Data for review.

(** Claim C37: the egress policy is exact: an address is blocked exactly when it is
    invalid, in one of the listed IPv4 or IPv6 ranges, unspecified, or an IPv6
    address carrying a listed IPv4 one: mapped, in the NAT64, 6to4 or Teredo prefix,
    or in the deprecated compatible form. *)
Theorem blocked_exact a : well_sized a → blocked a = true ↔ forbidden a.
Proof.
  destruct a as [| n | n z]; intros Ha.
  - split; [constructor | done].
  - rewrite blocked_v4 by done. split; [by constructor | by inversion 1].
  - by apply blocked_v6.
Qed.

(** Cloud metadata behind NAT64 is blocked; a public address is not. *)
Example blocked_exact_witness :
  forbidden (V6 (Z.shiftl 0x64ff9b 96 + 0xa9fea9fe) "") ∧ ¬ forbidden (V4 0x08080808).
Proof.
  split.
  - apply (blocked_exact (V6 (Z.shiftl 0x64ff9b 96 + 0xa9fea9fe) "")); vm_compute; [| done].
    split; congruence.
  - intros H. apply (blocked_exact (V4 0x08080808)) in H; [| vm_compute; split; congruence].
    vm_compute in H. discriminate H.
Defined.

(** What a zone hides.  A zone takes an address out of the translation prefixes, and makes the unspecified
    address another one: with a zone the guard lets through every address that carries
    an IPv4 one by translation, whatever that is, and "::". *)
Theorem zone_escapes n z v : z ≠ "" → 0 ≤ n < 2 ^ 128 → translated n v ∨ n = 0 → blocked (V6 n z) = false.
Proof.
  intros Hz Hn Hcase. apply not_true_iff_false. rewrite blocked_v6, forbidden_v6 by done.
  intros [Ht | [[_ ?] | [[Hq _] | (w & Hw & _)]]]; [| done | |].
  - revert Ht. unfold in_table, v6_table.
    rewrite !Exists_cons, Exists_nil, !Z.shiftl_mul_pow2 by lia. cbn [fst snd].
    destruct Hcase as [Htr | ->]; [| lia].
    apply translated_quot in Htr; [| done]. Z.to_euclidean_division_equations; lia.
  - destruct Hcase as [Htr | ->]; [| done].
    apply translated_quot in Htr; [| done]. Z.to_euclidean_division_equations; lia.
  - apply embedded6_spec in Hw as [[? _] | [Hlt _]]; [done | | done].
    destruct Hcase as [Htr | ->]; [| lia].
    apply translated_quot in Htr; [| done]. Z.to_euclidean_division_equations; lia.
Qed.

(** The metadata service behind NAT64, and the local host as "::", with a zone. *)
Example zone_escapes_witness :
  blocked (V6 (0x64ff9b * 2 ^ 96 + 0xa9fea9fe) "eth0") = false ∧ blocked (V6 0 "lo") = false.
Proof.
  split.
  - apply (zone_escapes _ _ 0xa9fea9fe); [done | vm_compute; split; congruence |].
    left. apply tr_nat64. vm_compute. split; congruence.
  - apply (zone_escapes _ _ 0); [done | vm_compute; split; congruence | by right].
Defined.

The task. From the first line of the records above to the line that contains "- split; [constructor | done].", quote each line exactly.

Task output.
(** Claim C37: the egress policy is exact: an address is blocked exactly when it is
    invalid, in one of the listed IPv4 or IPv6 ranges, unspecified, or an IPv6
    address carrying a listed IPv4 one: mapped, in the NAT64, 6to4 or Teredo prefix,
    or in the deprecated compatible form. *)
Theorem blocked_exact a : well_sized a → blocked a = true ↔ forbidden a.
Proof.
  destruct a as [| n | n z]; intros Ha.
  - split; [constructor | done].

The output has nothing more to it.